Thursday, August 30, 2007
Anyway, his essays, as Pinsky tells us on the front cover blurb, are "crisp, passionate, and learned." I like "learned", thanks Bob.
Crisp, though, yes, they are crisp. They slice well. Many of them are short, and full of clear expressions of a simple philosophy of poetry, form and purpose.
Tuesday, May 29, 2007
I've been reading Shakespeare, and Hass, and Heidegger -- that is The Poet, a poet, and a poet-philosopher. I am thinking about Hamlet, and that too much introspection becomes inaction. As Coleridge says, "I have a smack of Hamlet myself, if I may say so."
Wednesday, March 21, 2007
"It's that time again - cycle, cycle, cycle - wheel of time churns its melancholy way, me hog-tied to a cross beam, coming up for air.
Asleep in the water, bewildered in the light.
Shall I make written language the memory I don't have? Shall I correspond with the visible - make symbols for the abstract concepts in my head?
The answer to that question is yes. Yes I will do this, having found it the best way to maintain the livelihood of the eternalhoodness of my head. That is, keep the body in step with the "me" that has been a-ponderin for some years now, gnawing at its favorite bone, but forgetful. Forgetting everything it loves, always - its okay. We start again.

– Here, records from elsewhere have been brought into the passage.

(** C6. [minify_html] replaces every maximal run of whitespace by one
    space and trims the result; space, tab, newline, carriage return and
    form feed are whitespace; it is idempotent; and the document of the
    claim gives [a b c]. *)
Theorem minify_html_spec :
  (forall x,
      exists t,
        collapsed x t /\ (forall t', collapsed x t' -> t' = t)
        /\ minify_html x = strip t
        /\ stripped (minify_html x)
        /\ exists l r,
            forallb isspace l = true /\ forallb isspace r = true
            /\ t = l ++ minify_html x ++ r)
  /\ forallb isspace [0x20; 0x09; 0x0A; 0x0D; 0x0C] = true
  /\ (forall x, minify_html (minify_html x) = minify_html x)
  /\ minify_html (py " a " ++ [0x0A; 0x0A] ++ py " b " ++ [0x09] ++ py " c ")
     = py "a b c".
Proof.
  split; [|split; [done|split; [apply minify_html_idemp|]]].
  - intros x. exists (re_sub_ws x). split; [apply re_sub_ws_collapsed|].
    split; [apply collapsed_re_sub_ws|]. split; [done|].
    split; [apply strip_stripped|apply strip_split].
  - vm_compute. reflexivity.
Qed.

(** C7, amended. [process_node] returns a string on every tree, whatever the
    variant of its root, when the call stack holds the nested calls the
    tree takes, one for each level of nesting it visits and never more than
    the depth of the tree; when the stack holds fewer, the call fails
    instead of returning.  Where it returns: an object that is neither a
    string nor named reduces to the empty string.  An absent attribute reads
    as the empty string, so a [meta] tag without [content] reduces to the
    empty string; a tag outside every set passes its reduced children
    through; and apart from [meta], a tag whose reduced children trim to
    nothing reduces to the empty string. *)
Theorem process_node_within_stack :
  (forall node fuel,
      (call_depth lower node <= fuel)%nat ->
      process_node_fuel lower fuel node = Some (process_node lower node))
  /\ (forall node fuel,
         (fuel < call_depth lower node)%nat ->
         process_node_fuel lower fuel node = None)
  /\ (forall node,
         (1 <= call_depth lower node)%nat
         /\ (call_depth lower node <= depth node)%nat)
  /\ (forall node,
         isinstance_NavigableString node = false ->
         hasattr_name node = false ->
         process_node lower node = [])
  /\ (forall (attrs : gmap (list N) (list N)) key,
         attrs !! key = None -> node_get attrs key = [])
  /\ (forall name attrs contents,
         lower name = py "meta" -> attrs !! py "content" = None ->
         process_node lower (Tag name attrs contents) = [])
  /\ (forall name attrs contents,
         lower name ∉ IGNORE_TAGS -> lower name <> py "meta" ->
         lower name <> py "title" -> lower name ∉ allowed_wrap ->
         process_node lower (Tag name attrs contents)
         = strip (join (process_node lower <$> contents)))
  /\ (forall name attrs contents,
         lower name <> py "meta" ->
         strip (join (process_node lower <$> contents)) = [] ->
         process_node lower (Tag name attrs contents) = []).
Proof.
  repeat split.
  - intros node fuel. apply process_node_fuel_within.
  - intros node fuel. apply process_node_fuel_short.
  - apply call_depth_pos.
  - apply call_depth_le_depth.
  - intros node Hs Hn. by destruct node.
  - intros attrs key Hk. unfold node_get. by rewrite Hk.
  - intros name attrs contents Hm Hc.
    rewrite process_node_tag. cbv zeta. rewrite Hm.
    rewrite (bool_decide_eq_false_2 _ meta_not_ignored).
    rewrite bool_decide_eq_true_2 by done.
    unfold process_meta, node_get. rewrite Hc. by destruct (_ || _).
  - intros name attrs contents Hi Hm Ht Ha.
    rewrite process_node_tag. cbv zeta. do 3 skip_branch.
    destruct (strip _); [done|]. by skip_branch.
  - intros name attrs contents Hm Hc.
    rewrite process_node_tag. cbv zeta. rewrite Hc.
    rewrite (bool_decide_eq_false_2 _ Hm).
    destruct (bool_decide (_ ∈ IGNORE_TAGS)); [done|].
    by destruct (bool_decide _).
Qed.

Principal #1: Express the yet-unexpressed intuitions of the world and its loveliness.
Principal #2: Wholeness and soundness of being.
Principal #3: Be still and know the voice, the hand, the shepherd. Know the worlds Maker as best as you can, and let the goodness of that knowing change the way you talk and step.

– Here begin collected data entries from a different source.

Lemma traverse_from_spec fuel : forall ctx sub s,
  sub <> E -> Rel storage64 s0 A s (plug ctx sub) ->
  Z.of_nat (length (addrs (plug ctx sub))) = nodes_num (tree s) ->
  (length (remaining ctx sub) < fuel)%nat ->
  wp (traverse_from fuel (rootp sub)) s
    (fun l s' => s' = s /\ l = remaining ctx sub).
Proof.
  induction fuel as [|k IH]; intros ctx sub s Hne H Hnn Hfuel; [lia|].
  destruct sub as [|c a i l v r]; [done|].
  cbn [traverse_from rootp remaining] in *. simp_ptr.
  rel_step. rel_step.
  assert (height r <= length (addrs (plug ctx (T c a i l v r)))
          /\ length ctx <= length (addrs (plug ctx (T c a i l v r))))%nat as [Hh Hl].
  { rewrite length_addrs_plug. simpl. rewrite length_app.
    pose proof (height_le_size r). pose proof (length_addrs_ctx ctx). lia. }
  apply wp_bind. eapply wp_mono.
  { unfold ptree_it_next. apply (next_spec ctx c a i l v r _ s); [done|lia|lia]. }
  intros p s' [-> ->].
  pose proof (successor_remaining ctx c a i l v r) as Hs.
  destruct (successor ctx (T c a i l v r)) as [[ctx' sub']|]; simpl.
  - destruct Hs as (Hne' & Hplug & Hrem).
    apply wp_bind. eapply wp_mono.
    { apply (IH ctx' sub' s); [done|by rewrite Hplug|by rewrite Hplug|].
      rewrite Hrem. simpl in Hfuel. lia. }
    intros rest s' [-> ->]. apply wp_ret. by rewrite Hrem.
  - destruct k; [simpl in Hfuel; lia|]. simpl. apply wp_ret. by rewrite Hs.
Qed.

End Traverse.

Lemma length_inorder t : length (inorder t) = length (addrs t).
Proof.
  induction t as [|c a i l IHl v r IHr]; simpl; [done|].
  rewrite !length_app. simpl. lia.
Qed.

Lemma ptree_min_spec storage64 s t :
  Inv storage64 s t ->
  wp ptree_min s (fun p s' => s' = s
    /\ p = match t with E => Null | _ => rootp (leftmost t []).2 end).
Proof.
  intros HI. pose proof (fuel_enough _ _ _ HI) as Hfuel. destruct HI as [Hrep _ _ _].
  assert (Rel storage64 s (addrs t) s t) as H by (by apply Rel_refl).
  unfold ptree_min, ptree_extreme. apply wp_bind, wp_loop_bound. rel_step.
  destruct t as [|c a i l v r]; cbn [rootp]; simp_ptr; [by apply wp_ret|].
  apply (descend_spec storage64 s (addrs (T c a i l v r)) (T c a i l v r) [] _ s);
    [done|done|lia].
Qed.

(** A traversal yields the handles in order. *)
Lemma traverse_spec storage64 s t :
  Inv storage64 s t -> wp traverse s (fun l s' => s' = s /\ l = inorder t).
Proof.
  intros HI. pose proof HI as [Hrep Har _ _].
  pose proof (ar_count _ _ _ Har) as Hc. rewrite length_labels in Hc.
  assert (Rel storage64 s (addrs t) s t) as H by (by apply Rel_refl).
  unfold traverse. apply wp_bind, wp_loop_bound.
  apply wp_bind. eapply wp_mono; [by apply (ptree_min_spec storage64 s t)|].
  intros p s' [-> ->].
  destruct t as [|c a i l v r]; [by apply wp_ret|].
  set (t := T c a i l v r) in *.
  pose proof (leftmost_plug t []) as Hp.
  pose proof (leftmost_remaining t []) as Hr.
  pose proof (leftmost_ne t []) as Hn.
  destruct (leftmost t []) as [ctx' sub']. simpl in Hp, Hr, Hn. simpl snd.
  rewrite app_nil_r in Hr by done.
  eapply wp_mono.
  { apply (traverse_from_spec storage64 s (addrs t) _ ctx' sub' s).
    - by apply Hn.
    - by rewrite Hp.
    - by rewrite Hp.
    - rewrite Hr by done. pose proof (length_inorder t) as Hli.
      unfold t in *. simpl in Hli, Hc |- *. lia. }
  intros rest s' [-> ->]. by rewrite Hr.
Qed.

(** ** Sessions *)

(** The process after [ptree_set_max_nodes_to_auto_allocate(cap)]. *)
Definition configured (oracle : nat -> bool) (cap : Z) : world :=
  with_max_auto (cap mod 2 ^ 64) (initial_world oracle).

Definition ref_op (f : Z -> Z -> Z) (o : op) (l : list Z) : list Z :=
  match o with
  | Insert v => ref_insert f v l
  | Remove v => ref_remove f v l
  end.

Fixpoint ref_run (f : Z -> Z -> Z) (ops : list op) (l : list Z) : list Z :=
  match ops with
  | [] => l
  | o :: ops' => ref_run f ops' (ref_op f o l)
  end.

(** What a call adds to the number of elements. *)
Definition delta (o : op) (r : bool) : Z :=
  if r then match o with Insert _ => 1 | Remove _ => -1 end else 0.

Fixpoint net (ops : list op) (rs : list bool) : Z :=
  match ops, rs with
  | o :: ops', r :: rs' => delta o r + net ops' rs'
  | _, _ => 0
  end.

(** An element that compares equal to [v]. *)
Definition present (f : Z -> Z -> Z) (v : Z) (l : list Z) : Prop :=
  exists x, x ∈ l /\ f v x = 0.

Section Run.

Variable storage64 : bool.

Notation "'in_range' i" := (0 <= i < red_flag storage64)
  (at level 10, i at level 9, only parsing).

Lemma mkflags_inj c i c' i' :
  in_range i -> in_range i' ->
  mkflags storage64 c i = mkflags storage64 c' i' -> c = c' /\ i = i'.
Proof.
  intros Hi Hi' Heq. split.
  - by rewrite <- (mkflags_is_red storage64 c i Hi), Heq, mkflags_is_red.
  - by rewrite <- (mkflags_get_index storage64 c i Hi), Heq, mkflags_get_index.
Qed.

(** A heap represents at most one tree. *)
Lemma rep_unique h t : forall par t' par',
  rep storage64 h par t -> rep storage64 h par' t' -> rootp t = rootp t' -> t = t'.
Proof.
  induction t as [|c a i l IHl v r IHr]; intros par [|c' a' i' l' v' r'] par';
    simpl; try done.
  intros (Hi & Ha & Hl & Hr) (Hi' & Ha' & Hl' & Hr') [= <-].
  rewrite Ha in Ha'. injection Ha' as -> Hl0 Hr0 _ Hfl.
  destruct (mkflags_inj _ _ _ _ Hi Hi' Hfl) as [-> ->].
  f_equal; [by eapply IHl|by eapply IHr].
Qed.

Lemma heap_rep_unique s t t' :
  heap_rep storage64 s t -> heap_rep storage64 s t' -> t = t'.
Proof.
  intros (H1 & H2 & _) (H1' & H2' & _). eapply rep_unique; [done|done|congruence].
Qed.

Lemma Inv_small s t :
  Inv storage64 s t -> storage64 = false -> nodes_num (tree s) <= 2 ^ 31.
Proof.
  intros [_ Har _ _] ->. pose proof (ar_num _ _ _ Har). pose proof (ar_max _ _ _ Har) as Hm.
  unfold max_nodes in Hm. lia.
Qed.

Lemma ptree_new_spec cmpf ck pre oracle cap :
  0 <= pre < 2 ^ 31 ->
  match ptree_new storage64 cmpf ck pre (configured oracle cap) with
  | Ok s => Inv storage64 s E /\ nodes_num (tree s) = 0
            /\ cmp (tree s) = cmpf /\ cmp_key (tree s) = ck
            /\ allocated_nodes_num (tree s) = pre
  | Fail Oom => True
  | Fail _ => False
  end.
Proof.
  intros Hpre. unfold ptree_new, configured. simpl.
  destruct (oracle 0%nat); [|done].
  set (s1 := State _ _).
  assert (arena storage64 s1 []) as Har.
  { constructor; simpl; try done; try lia.
    - unfold max_nodes. destruct storage64; lia.
    - apply Z.mod_pos_bound. lia.
    - apply NoDup_nil_2.
    - intros p Hp. by apply elem_of_nil in Hp.
    - intros a i Hin. by apply elem_of_nil in Hin.
    - intros a [n Hn]. simpl in Hn. by rewrite lookup_empty in Hn. }
  pose proof (allocate_nodes_spec storage64 s1 [] (to_size_t pre) Har) as Hsp.
  unfold to_size_t in *. rewrite Z.mod_small in * by lia.
  assert (allocated_nodes_num (tree s1) + pre < 2 ^ word_bits storage64) as Hw.
  { simpl. unfold word_bits. destruct storage64; lia. }
  specialize (Hsp ltac:(lia) Hw ltac:(simpl; lia)). unfold wpo in Hsp.
  destruct (ptree_allocate_nodes storage64 pre s1) as [[[] s]|[]]; try done.
  destruct Hsp as (Har' & [Ht Hm _] & Hal).
  destruct s as [[h lf ma al ok] [rt nn an tbl cm ck']].
  simpl in *. simplify_eq. split_and!; try done.
  constructor; try done.
  - split_and!; simpl; [done|done|apply NoDup_nil_2].
  - by eexists.
Qed.

(** One call. *)
Record step_ok (s : state) (t : rbt) (o : op) (r : bool) (s' : state) (t' : rbt)
    : Prop := {
  so_inv : Inv storage64 s' t';
  so_num : nodes_num (tree s') = nodes_num (tree s) + delta o r;
  so_cmp : cmp (tree s') = cmp (tree s);
  so_key : cmp_key (tree s') = cmp_key (tree s);
  so_same : r = false -> s' = s /\ t' = t;
  so_ref : cmp_ok (cmp (tree s)) -> sorted (cmp (tree s)) (inorder t) ->
           sorted (cmp (tree s)) (inorder t')
           /\ inorder t' = ref_op (cmp (tree s)) o (inorder t)
}.

Lemma insert_ref s t v :
  cmp_ok (cmp (tree s)) -> sorted (cmp (tree s)) (inorder t) ->
  match ins_path (cmp (tree s)) v t [] with
  | None => present (cmp (tree s)) v (inorder t)
            /\ ref_insert (cmp (tree s)) v (inorder t) = inorder t
  | Some ctx' =>
      ~ present (cmp (tree s)) v (inorder t)
      /\ ref_insert (cmp (tree s)) v (inorder t) = before ctx' ++ v :: after ctx'
      /\ sorted (cmp (tree s)) (before ctx' ++ v :: after ctx')
  end.
Proof.
  intros Hf Hs. set (f := cmp (tree s)) in *.
  pose proof (path_bounds f Hf v t [] Hs) as Hp.
  specialize (Hp ltac:(by split)).
  destruct (find_path f v t []) as [[cz sub']|].
  - destruct Hp as (-> & c & z & iz & l & vz & r & -> & Hz & Hplug & Hb).
    simpl in Hplug. rewrite <- Hplug, inorder_plug. simpl.
    rewrite !app_assoc, <- (app_assoc _ _ (after cz)). simpl.
    split; [|by apply ref_insert_present].
    exists vz. split; [|done]. rewrite !elem_of_app, elem_of_cons. tauto.
  - destruct Hp as (ctx' & -> & Hplug & Hb). simpl in Hplug.
    rewrite <- Hplug, inorder_plug in *. simpl in *.
    split_and!; [|by apply ref_insert_new|by apply sorted_insert].
    intros (x & Hx & Hx0). destruct Hb as [Hb1 Hb2].
    apply elem_of_app in Hx as [Hx|Hx].
    + pose proof (proj1 (Forall_forall _ _) Hb1 x Hx). simpl in *. lia.
    + pose proof (proj1 (Forall_forall _ _) Hb2 x Hx). simpl in *. lia.
Qed.

Lemma remove_ref s t v :
  cmp_ok (cmp (tree s)) -> sorted (cmp (tree s)) (inorder t) ->
  match find_path (cmp (tree s)) v t [] with
  | Some (cz, T c z iz l vz r) =>
      ref_remove (cmp (tree s)) v (inorder t)
      = before cz ++ inorder l ++ inorder r ++ after cz
      /\ sorted (cmp (tree s)) (before cz ++ inorder l ++ inorder r ++ after cz)
  | Some (_, E) => False
  | None => ref_remove (cmp (tree s)) v (inorder t) = inorder t
  end.
Proof.
  intros Hf Hs. set (f := cmp (tree s)) in *.
  pose proof (path_bounds f Hf v t [] Hs) as Hp.
  specialize (Hp ltac:(by split)).
  destruct (find_path f v t []) as [[cz sub']|].
  - destruct Hp as (_ & c & z & iz & l & vz & r & -> & Hz & Hplug & Hb).
    simpl in Hplug.
    assert (inorder t = (before cz ++ inorder l) ++ vz :: (inorder r ++ after cz)) as Ht.
    { rewrite <- Hplug, inorder_plug. simpl. by rewrite <- !app_assoc. }
    rewrite Ht in *. rewrite (app_assoc (before cz)).
    split; [by apply ref_remove_present|by apply sorted_remove in Hs].
  - destruct Hp as (ctx' & _ & Hplug & Hb). simpl in Hplug.
    rewrite <- Hplug, inorder_plug. simpl. by apply ref_remove_absent.
Qed.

Principal #4: Don't ever hesitate to say what you mean, regardless of what nonsense it seems to be.
Principal #5: Don't try to sound cool. Don't try to be sexy. Don't believe the sugar-lie.
The Sugar-lie? Thus: the lie my body believes, told to it by sweet sweet voices, that hunger must be filled immediately. It must not necessarily. Maybe not evil to fill it -- what is the definition of evil? Who defines evil? Say God, yes, but how do you know what God says? Who made you Lord over the world's knowledge?
All of the symbols of my life stand before me mute, waiting for the signal. I have none. I am listening to Gorecki's 3rd symphony, and I have none. I am holding up a finger.
Monday, March 12, 2007
Of course, sweet woman passed, I have figured it all out. All of the unfitting pieces of your systematic assembly of the puzzle of existence I have removed and filled the gaps with light. You left me your mantle like Elijah, thinking of the honor of it, and I've cut it to pieces, patched it onto my poor sails, tried to catch a northwesterly wind.
The world exists. In this we agree, apparently. Knowledge is a relationship to this actual existent and orderly world. Yes, this order that we perceive hovers between two layers of flux - our minds and mystic fields of energy - yet it exists.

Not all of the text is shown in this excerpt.